Now it's the city in our backyard that everyone is pointing at.

Perhaps that’s because the people of God have not done a good enough job of seeking the welfare of the city where the LORD has sent us. Perhaps we’ve spent too much time hiding from the challenge of the prophet, reaching only for the comfort and pretend it’s intended only for the individual. This verse isn’t about you, it’s about y’all.

The plans God has for you are not a pointed finger directing a single believer. The plans God has for y’all are a sweeping gesture that wraps up all God’s people in comfort, and also pushes them out to do the work of faith.

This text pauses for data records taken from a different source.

Lemma stopped_handled f r x s : handled x = true -> phase f r false s -> stopped x s.
Proof. intros Hx Hs. split_and!; [by eapply phase_untouched|eauto|]. right. left. eauto. Qed.

Lemma stopped_remote x s : rq_b2 rq = true -> phase true true true s -> stopped x s.
Proof. intros Hx Hs. split_and!; [by eapply phase_untouched|eauto|]. by right; right. Qed.

(** Steps that change nothing the phases speak of. *)
Lemma phase_step f r st : ftri (phase f r st) (step fault) (fun _ => phase f r st) stopped.
Proof. apply ftri_effect_fault; [done|]. intros x n s. apply stopped_fault. Qed.

Lemma phase_raise o : ftri (phase false false false) (raise_if o) (fun _ => phase false false false) stopped.
Proof. destruct o; [apply ftri_throw; apply stopped_early|by apply ftri_ret]. Qed.

Lemma phase_lease f r : ftri (phase f r false) (_assert_lease lease) (fun _ => phase f r false) stopped.
Proof.
  eapply ftri_bind; [apply ftri_oracle|]. intros b. apply ftri_guard. intros s. by apply stopped_handled.
Qed.

Lemma phase_lease_remote : rq_b2 rq = true -> ftri (phase true true true) (_assert_lease lease) (fun _ => phase true true true) stopped.
Proof.
  intros Hb. eapply ftri_bind; [apply ftri_oracle|]. intros b. apply ftri_guard. intros s. by apply stopped_remote.
Qed.

(** The steps of the [try] block that matter. *)
Lemma phase_files : ftri (phase false false false)
  (feffect fault (fun s => with_partial (fun p => p ∖ {[id]}) (with_files (<[id := w_content w]>) s)))
  (fun _ => phase true false false) stopped.
Proof.
  apply ftri_effect_fault; [|intros x n s; apply stopped_fault]. intros s [Ho Hf Hr Hc Hs Hp].
  split; simpl; [|apply lookup_insert_eq|done..]. intros i Hi. rewrite lookup_insert_ne by congruence. by apply Ho.
Qed.

Lemma phase_insert : ftri (phase true false false) (_insert fault record)
  (fun _ s => phase true true false (set_catalogued true s)) stopped.
Proof.
  eapply ftri_bind; [apply ftri_read|]. intros dup. simpl. apply ftri_if; intros Hd.
  - apply ftri_false. intros s [Hs Hd']. rewrite Hd in Hd'. symmetry in Hd'. apply bool_decide_eq_true in Hd'.
    rewrite (ph_rows _ _ _ _ Hs), app_nil_r in Hd'. done.
  - apply (ftri_effect_fault _ _ _ (fun s => phase true true false (set_catalogued true s))).
    + intros s [[Ho Hf Hr Hc Hs Hp] _]. split; simpl in *; try done. by rewrite Hr, app_nil_r.
    + intros x n s Hf [Hs _]. by eapply stopped_fault.
Qed.

Lemma phase_start s : phase true true false s -> phase true true true (set_remote_started true s).
Proof. intros [Ho Hf Hr Hc Hs Hp]. by split. Qed.

Lemma phase_protect r : rq_b2 rq = true ->
  ftri (phase true true true) (_protect fault sha256 available r) (fun _ => phase true true true) stopped.
Proof.
  intros Hb. eapply ftri_conseq; [apply (keeps_protect fault sha256 available (phase true true true))|..]; try done.
  - intros f s [Ho Hf Hr Hc Hs Hp]. by split.
  - intros f s [Ho Hf Hr Hc Hs Hp]. by split.
  - intros x s. by apply stopped_remote.
Qed.

Lemma publish_phase : ftri (phase false false false) (publish fault sha256 available lease w rq)
  (fun r s => r = record /\ phase true true (rq_b2 rq) s) stopped.
Proof.
  eapply ftri_seq; [apply phase_step|]. eapply ftri_seq; [apply phase_step|].
  eapply ftri_seq; [apply (ftri_effect_fault _ _ _ (phase false false false)); [|intros x n s; apply stopped_fault]|].
  { intros s [Ho Hf Hr Hc Hs Hp]. by split. }
  eapply ftri_seq; [apply phase_raise|]. eapply ftri_seq; [apply phase_step|]. eapply ftri_seq; [apply phase_raise|].
  eapply ftri_seq; [apply phase_lease|]. eapply ftri_seq; [apply phase_files|].
  eapply ftri_seq; [apply phase_step|]. eapply ftri_seq; [apply phase_step|]. eapply ftri_seq; [apply phase_lease|].
  eapply ftri_seq; [apply phase_insert|]. eapply ftri_seq; [by apply ftri_modify|].
  eapply (ftri_seq _ _ _ (phase true true (rq_b2 rq))).
  - destruct (rq_b2 rq) eqn:Hb; [|by apply ftri_ret].
    eapply ftri_seq; [apply phase_lease|]. eapply ftri_seq; [apply ftri_guard; intros s; by apply stopped_handled|].
    eapply ftri_seq; [apply ftri_modify, phase_start|]. eapply ftri_bind; [by apply phase_protect|].
    intros v. by apply phase_lease_remote.
  - eapply ftri_seq; [|by apply ftri_ret]. destruct (rq_b2 rq) eqn:Hb; [by apply phase_lease_remote|apply phase_lease].
Qed.

(** What a failed backup leaves. *)
Definition failed (s : bstate) : Prop := untouched s /\ (quiet -> absent s \/ (rq_b2 rq = true /\ stored s)).

Lemma phase_absent s : phase false false false s -> absent s.
Proof. intros [_ Hf Hr _ _ _]. split; [done|]. by rewrite Hr, app_nil_r. Qed.

Lemma phase_stored st s : phase true true st s -> stored s.
Proof. by intros [_ Hf Hr _ _ _]. Qed.

Lemma stopped_failed x s : handled x = false -> stopped x s -> failed s.
Proof.
  intros Hx (Hu & _ & Hq). split; [done|]. intros Hqt. destruct (Hq Hqt) as [H|[[H _]|[H1 H2]]].
  - left. by apply phase_absent.
  - congruence.
  - right. split; [done|]. by eapply phase_stored.
Qed.

(** Whatever fails in it, cleaning up touches no other backup. *)
Lemma clean_up_untouched : keeps untouched (clean_up fault id).
Proof.
  apply keeps_bind; [by apply keeps_effect|]. intros _. apply keeps_bind; [apply keeps_read|]. intros st.
  apply keeps_bind; [|intros _; by apply keeps_effect]. destruct st; [apply keeps_ret|].
  apply keeps_bind.
  { apply keeps_effect. intros s [Hf Hr]. split; [|done]. intros i Hi. simpl. rewrite lookup_delete_ne by congruence. by apply Hf. }
  intros _. apply keeps_bind; [apply keeps_read|]. intros [|]; [|apply keeps_ret].
  apply keeps_bind; [apply keeps_read|]. intros [|]; [apply keeps_throw|]. apply keeps_effect.
  intros s [Hf Hr]. split; [done|]. simpl. rewrite Hr. apply filter_rows.
Qed.

(** With storage that works it removes what is there, or keeps a backup whose remote
    copy has begun. *)
Lemma clean_up_undoes f r : quiet ->
  ftri (phase f r false) (clean_up fault id) (fun _ => absent) (fun _ _ => False).
Proof.
  intros Hq. eapply (ftri_seq _ _ _ (phase f r false)).
  { apply ftri_effect_sure; [done|]. intros s [Ho Hf Hr Hc Hs Hp]. by split. }
  eapply ftri_bind; [apply ftri_read|]. intros st. eapply ftri_seq; [|by apply (ftri_effect_sure _ _ absent)].
  apply ftri_if; intros ->; [apply ftri_false; intros s [[] ?]; congruence|].
  eapply (ftri_seq _ _ _ (phase false r false)).
  { apply ftri_effect_sure; [done|]. intros s [[Ho Hf Hr Hc Hs Hp] _]. split; simpl; try done; [|apply lookup_delete_eq].
    intros i Hi. rewrite lookup_delete_ne by congruence. by apply Ho. }
  eapply ftri_bind; [apply ftri_read|]. intros ins. simpl. apply ftri_if; intros ->.
  - eapply ftri_bind; [apply ftri_read|]. intros kept. simpl. apply ftri_if; intros ->.
    + apply ftri_false. intros s [[[Ho Hf Hr Hc Hs Hp] _] Hk]. symmetry in Hk. apply bool_decide_eq_true in Hk.
      rewrite Hp in Hk by done. by destruct Hk.
    + apply ftri_effect_sure; [done|]. intros s [[[Ho Hf Hr Hc Hs Hp] Hi] _]. split; [done|]. simpl. rewrite Hr.
      destruct r; [apply filter_record|congruence].
  - apply ftri_ret. intros s [[Ho Hf Hr Hc Hs Hp] Hi]. split; [done|]. rewrite Hr. destruct r; [congruence|apply app_nil_r].
Qed.

Lemma clean_up_keeps : quiet ->
  ftri (phase true true true) (clean_up fault id) (fun _ => stored) (fun _ _ => False).
Proof.
  intros Hq. eapply (ftri_seq _ _ _ (phase true true true)).
  { apply ftri_effect_sure; [done|]. intros s [Ho Hf Hr Hc Hs Hp]. by split. }
  eapply ftri_bind; [apply ftri_read|]. intros st. eapply ftri_seq; [|by apply (ftri_effect_sure _ _ stored)].
  apply ftri_if; intros ->; [apply ftri_ret; intros s [Hs _]; by eapply phase_stored|].
  apply ftri_false; intros s [[] ?]; congruence.
Qed.

Lemma clean_up_failed x : ftri (stopped x) (clean_up fault id) (fun _ => failed) (fun _ => failed).
Proof.
  intros s n (Hu & _ & Hq). pose proof (clean_up_untouched s n Hu) as Hk.
  enough (H : quiet -> match clean_up fault id (s, n) with
    | (inr _, (s', _)) | (inl _, (s', _)) => absent s' \/ (rq_b2 rq = true /\ stored s') end).
  { by destruct (clean_up fault id (s, n)) as [[?|?] [s' n']]. }
  clear Hk. intros Hqt. destruct (Hq Hqt) as [Hp|[[_ (f & r & Hp)]|[Hb Hp]]].
  1: pose proof (clean_up_undoes _ _ Hqt s n Hp) as H. 2: pose proof (clean_up_undoes _ _ Hqt s n Hp) as H.
  3: pose proof (clean_up_keeps Hqt s n Hp) as H.
  all: destruct (clean_up fault id (s, n)) as [[?|?] [s' n']]; tauto.
Qed.

Lemma or_clean_up_failed {A} (m : FM bstate A) Q :
  ftri (phase false false false) m Q stopped ->
  ftri (phase false false false) (or_clean_up fault id m) Q (fun _ => failed).
Proof.
  intros Hm. eapply ftri_except; [exact Hm| |].
  - intros [code| | |] _; simpl.
    1, 2: eapply ftri_seq; [apply clean_up_failed|by apply ftri_throw].
    all: apply ftri_throw; intros s; by apply stopped_failed.
  - intros [] s ?; try done. by apply stopped_failed.
Qed.

Lemma remove_staging_failed {A} (m : FM bstate A) P (Q : A -> bstate -> Prop) :
  (forall a s, Q a s -> untouched s) -> ftri P m Q (fun _ => failed) ->
  ftri P (ffinally m (remove_staging fault)) Q (fun _ => failed).
Proof.
  intros HQ Hm. eapply ftri_finally; [exact Hm|..].
  - intros a. eapply (ftri_except _ _ _ _ _ (fun _ s => Q a s /\ ~ quiet)).
    + apply ftri_effect_fault; [done|]. intros x n s Hx Hs. split; [done|]. intros Hq. by rewrite Hq in Hx.
    + intros x _. apply ftri_ret. by intros s [].
    + intros x s _ [Hs Hq]. split; [by eapply HQ|done].
  - intros x _. eapply (ftri_except _ _ _ _ _ (fun _ => failed)); [by apply ftri_effect|intros; by apply ftri_ret|done].
  - done.
Qed.

Definition returned (r : BackupRecord) (s : bstate) : Prop := r = record /\ stored s /\ untouched s.

Lemma start_failed : failed s0.
Proof.
  split; [split; [done|apply filter_rows]|]. intros _. by left.
Qed.

Lemma start_phase : phase false false false (set_remote_started false (set_catalogued false s0)).
Proof. split; simpl; try done. by rewrite app_nil_r. Qed.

The civil unrest in the city in our backyard is shaking us out of a vain routine. It’s close to home now, and we cannot ignore it. Just because a person seems to have their life in order doesn’t mean that our communities have reached social righteousness. One man has to build bigger barns to store his abundance. Meanwhile others hunger and thirst in the streets.

Our congregation holds both Black lives and Blue lives. One group feels threatened just for doing their job, the other feels victimized just for being who they are. And if we hide behind “the plans God has for me,” then we willfully ignore our calling as children of God. As we watch what is happening in the city in our backyard, God’s plans are not just for you, God has plans for y’all, plans of comfort and challenge.


When we make this verse about us, when we read it as individualistic, it makes it so much easier to build barns to store our blessings, instead of sharing them. We miss that God’s plan is for all the people of God. We lose sight of our place in the community of faith, and it becomes easy to exile ourselves from the work God has set out for us.